Tale sensibilizzazione fa parte di una pressante azione italiana tesa a mantenere alta l’attenzione delle autorità congolesi per arrivare a un sollecito sblocco della problematica relativa alle adozioni. Grazie per l’attenzione.
PRESIDENTE. L’onorevole Quartapelle Procopio ha facoltà di dichiarare se sia soddisfatta per la risposta alla sua interpellanza.
LIA QUARTAPELLE PROCOPIO. Signor Presidente, Ministro, mi dispiace ma non siamo soddisfatti. In primo luogo, non si può dire che sia colpa delle famiglie che sono partite senza le autorizzazioni necessarie; come lei ben sa, la procedura di adozione internazionale coinvolge il CAI e il Ministero e richiede tutta una serie di autorizzazioni ministeriali – mi scusi, vorrei l’attenzione del Ministro, considerata la vicenda -, quindi non si può dire che siano le famiglie che siano partite di loro spontanea volontà, perché non è così. C’è stata una serie di accordi verbali tra le autorità italiane e le autorità congolesi che hanno dato spazio alle famiglie per credere che si potesse partire, e le famiglie sono partite sulla base di una serie di rassicurazioni che sono state date sia a livello governativo sia a livello delle associazioni coinvolte. Non si può pensare che il Governo italiano, a fronte di ventisei famiglie che vogliono adottare dei bambini congolesi – tutti i documenti italiani sono pronti dal nostro versante – possa dire che la colpa è delle famiglie, perché non è accettabile. Questo è il primo punto.
Il secondo punto riguarda la confusione ministeriale che c’è; il Viceministro Pistelli è venuto in Commissione a dire che l’ambasciatore aveva incontrato sabato le famiglie, ma lei mi dice venerdì. Va benissimo, l’importante è che vi mettiate d’accordo e diate una risposta univoca anche sui piccoli dettagli, perché io capisco il disagio delle famiglie che in questo momento non stanno capendo niente e mi ritorna la stessa cosa, se, in Parlamento, due Ministri, su dei piccoli dettagli, non riescono a mettersi d’accordo neanche sulla data dell’ultimo incontro che hanno avuto le famiglie con l’ambasciatore.
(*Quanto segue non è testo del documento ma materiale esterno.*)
(** A product of two 64-bit values is halved at most 64 times before it fits. *)
Definition BaseMultThenDivU64x64x32 {S} (Multiplicand Multiplier Divisor : Z) : M S (Z * Z) :=
  mult_then_div 65 Multiplicand Multiplier Divisor.

(** ** The contract of the library *)

Definition fits_u (w x : Z) : bool := (0 <=? x) && (x <? 2 ^ w).
Definition fits_s (w x : Z) : bool := (- 2 ^ (w - 1) <=? x) && (x <? 2 ^ (w - 1)).

Lemma fits_u_spec w x : fits_u w x = true ↔ is_uint w x.
Proof. unfold fits_u, is_uint. rewrite andb_true_iff, Z.leb_le, Z.ltb_lt. tauto. Qed.

Lemma fits_s_spec w x : fits_s w x = true ↔ is_sint w x.
Proof. unfold fits_s, is_sint. rewrite andb_true_iff, Z.leb_le, Z.ltb_lt. tauto. Qed.

Lemma wrap_eq_fits w x : 0 <= w → (wrap w x =? x) = fits_u w x.
Proof.
  intros Hw. apply eq_bool_prop_intro. rewrite !Is_true_true, Z.eqb_eq, fits_u_spec.
  split; [intros <-; by apply wrap_range|by apply wrap_small].
Qed.

Lemma builtin_u_eq w x : 0 <= w → builtin_u w x = (negb (fits_u w x), wrap w x).
Proof. intros. unfold builtin_u. by rewrite wrap_eq_fits. Qed.

Lemma swrap_small w x : is_sint w x → 0 < w → swrap w x = x.
Proof.
  unfold is_sint, swrap. intros Hx Hw.
  assert (2 ^ w = 2 * 2 ^ (w - 1)) as E by (rewrite <- Z.pow_succ_r by lia; f_equal; lia).
  rewrite Z.mod_small by lia. lia.
Qed.

Lemma swrap_range w x : 0 < w → is_sint w (swrap w x).
Proof.
  unfold is_sint, swrap. intros Hw.
  assert (2 ^ w = 2 * 2 ^ (w - 1)) as E by (rewrite <- Z.pow_succ_r by lia; f_equal; lia).
  pose proof (Z.mod_pos_bound (x + 2 ^ (w - 1)) (2 ^ w)).
  pose proof (Z.pow_pos_nonneg 2 (w - 1)). lia.
Qed.

Lemma swrap_eq_fits w x : 0 < w → (swrap w x =? x) = fits_s w x.
Proof.
  intros Hw. apply eq_bool_prop_intro. rewrite !Is_true_true, Z.eqb_eq, fits_s_spec.
  split; [intros <-; by apply swrap_range|intros; by apply swrap_small].
Qed.
(** The file offset of DataDirectory[n], for either optional header. *)
Definition DataDirectory32 (Hdr n : Z) : Z :=
  Hdr + SIZEOF_EFI_IMAGE_NT_HEADERS32 + n * SIZEOF_EFI_IMAGE_DATA_DIRECTORY.
Definition DataDirectory64 (Hdr n : Z) : Z :=
  Hdr + SIZEOF_EFI_IMAGE_NT_HEADERS64 + n * SIZEOF_EFI_IMAGE_DATA_DIRECTORY.

(** &Sections[Index].field *)
Definition section_field (c : PE_COFF_LOADER_IMAGE_CONTEXT) (Index field : Z) : Z :=
  SectionsOffset c + Index * SIZEOF_EFI_IMAGE_SECTION_HEADER + field.

(** The program's access to a member of Sections[Index]. *)
Definition Sections {S} (c : PE_COFF_LOADER_IMAGE_CONTEXT) (Index field : Z) : M S Z :=
  rd 4 File (section_field c Index field).

(** The same members as values, for the specifications. *)
Definition VirtualAddress c i : Z := load 4 File (section_field c i SECT_VirtualAddress).
Definition VirtualSize c i : Z := load 4 File (section_field c i SECT_VirtualSize).
Definition SizeOfRawData c i : Z := load 4 File (section_field c i SECT_SizeOfRawData).
Definition PointerToRawData c i : Z := load 4 File (section_field c i SECT_PointerToRawData).
Definition Characteristics c i : Z := load 4 File (section_field c i SECT_Characteristics).
End Tables.

(** ** Symbolic execution of the loader's functions *)

Ltac wp_step :=
  lazymatch goal with
  | |- wp (Sections _ _ _ _) _ _ _ => apply wp_rd
  | _ => Platform.wp_step
  end.

(** Projections of an updated context. *)
Ltac ctx_simpl := cbn [
  ImageBase FileSize ImageBuffer SectionsOffset NumberOfSections SizeOfImage SectionAlignment ExeHdrOffset SizeOfHeaders
  AddressOfEntryPoint RelocsStripped ImageType Subsystem Machine RelocDirRva RelocDirSize SecDirOffset SecDirSize
  set_ImageBase set_FileSize set_ImageBuffer set_SectionsOffset set_NumberOfSections set_SizeOfImage
  set_SectionAlignment set_ExeHdrOffset set_SizeOfHeaders set_AddressOfEntryPoint set_RelocsStripped set_ImageType
  set_Subsystem set_Machine set_RelocDirRva set_RelocDirSize set_SecDirOffset set_SecDirSize
  zero_context] in *.
(** A value not above one that fits does not overflow. *)
Lemma fits_below x y : 0 <= x <= y → u32 y → fits_u 32 x = true ∧ wrap 32 x = x.
Proof.
  intros Hx [? ?]. assert (u32 x) by (split; lia). by rewrite fits_u_spec, wrap_small.
Qed.

Lemma VerifySection_accepts c i :
  strict_sections = true → StrictTable c → table_in_file File c → u32 (FileSize c) →
  0 <= i < NumberOfSections c → IS_POW2 (SectionAlignment c) = true → u32 (SectionAlignment c) →
  wp (VerifySection File (FileSize c) i (VirtualAddress File c i))
    (λ next c', next = aligned_end c i ∧ c' = c) (λ _ _, False) c.
Proof.
  intros Hs Hst Ht Hfs Hi Hp Hu. unfold VerifySection.
  wp_step. eapply (wp_mono _ (λ _ c', c' = c) _ (λ _ _, False)); [| |done].
  { unfold VerifySection_WXorX. wp_step. wp_step. wp_step; [|by wp_step].
    wp_step. apply wp_Sections; [done..|]. intros _. apply wp_fail_if; [|done].
    apply andb_true_iff in H2 as [HW HX%negb_true_iff]. intros Hwx.
    pose proof (st_wx _ Hst i HW HX Hi) as Hno. unfold write_execute in Hno.
    unfold Characteristics in Hno. by rewrite Hwx in Hno. }
  intros _ ? ->. wp_step. eapply (wp_mono _ (λ _ c', c' = c) _ (λ _ _, False)); [| |done].
  { unfold VerifySection_Address. wp_step. wp_step. wp_step. apply wp_Sections; [done..|].
    intros _. rewrite Hs. apply wp_fail_if; [|done]. unfold VirtualAddress. lia. }
  intros _ ? ->. wp_step. eapply (wp_mono _ (λ _ c', c' = c) _ (λ _ _, False)); [| |done].
  { unfold VerifySection_RawData. wp_step. wp_step. wp_step. apply wp_Sections; [done..|].
    fold (SizeOfRawData File c i). intros Hr. wp_step; [|by wp_step].
    wp_step. apply wp_Sections; [done..|]. fold (PointerToRawData File c i). intros Hptr.
    pose proof (st_raw _ Hst i Hi ltac:(lia)). unfold is_uint in Hr, Hptr.
    rewrite ovf_add_u32_spec by done.
    destruct (fits_below (PointerToRawData File c i + SizeOfRawData File c i) (FileSize c))
      as [-> ->]; [lia|done|].
    wp_step. wp_step. apply wp_fail_if; [lia|done]. }
  intros _ ? ->. unfold VerifySection_End. wp_step. wp_step. wp_step.
  apply wp_Sections; [done..|]. fold (VirtualAddress File c i). intros Hva.
  wp_step. apply wp_Sections; [done..|]. fold (VirtualSize File c i). intros Hvs.
  pose proof (st_u32 _ Hst i Hi) as Hend. unfold aligned_end in *.
  pose proof (align_up_ge (section_end File c i) _ (IS_POW2_pos _ (proj1 Hu) Hp)).
  assert (0 <= section_end File c i) by (unfold section_end; destruct Hva, Hvs; lia).
  rewrite ovf_add_u32_spec by done. fold (section_end File c i).
  destruct (fits_below (section_end File c i) _ ltac:(split; [done|apply H2]) Hend) as [-> ->].
  wp_step. wp_step. rewrite Hs, ovf_align_up_u32_spec by (done || destruct Hend; split; lia).
  apply fits_u_spec in Hend as Hf. rewrite Hf, wrap_small by done.
  wp_step. wp_step. by wp_step.
Qed.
La terza cosa è che, come abbiamo capito da tutti i contatti che anche noi come parlamentari abbiamo avuto in questi giorni a livello ministeriale italiano con le autorità congolesi, il fatto che l’ambasciata si stia muovendo è assolutamente necessario; ringraziamo il costante impegno del nostro ambasciatore a Kinshasa ma non è abbastanza il contatto che si ha con autorità civili e religiose perché, come ha detto lei stessa, qui serve un intervento politico di altissimo livello e noi speriamo davvero che il Governo italiano, prima di Natale, riesca ad attuare questo contatto politico con il Presidente Kabila, perché ci sembra che sia veramente l’unica cosa che possa sbloccare la situazione e non si capisce chi nel Governo si prenda la responsabilità di fare questo atto. Grazie.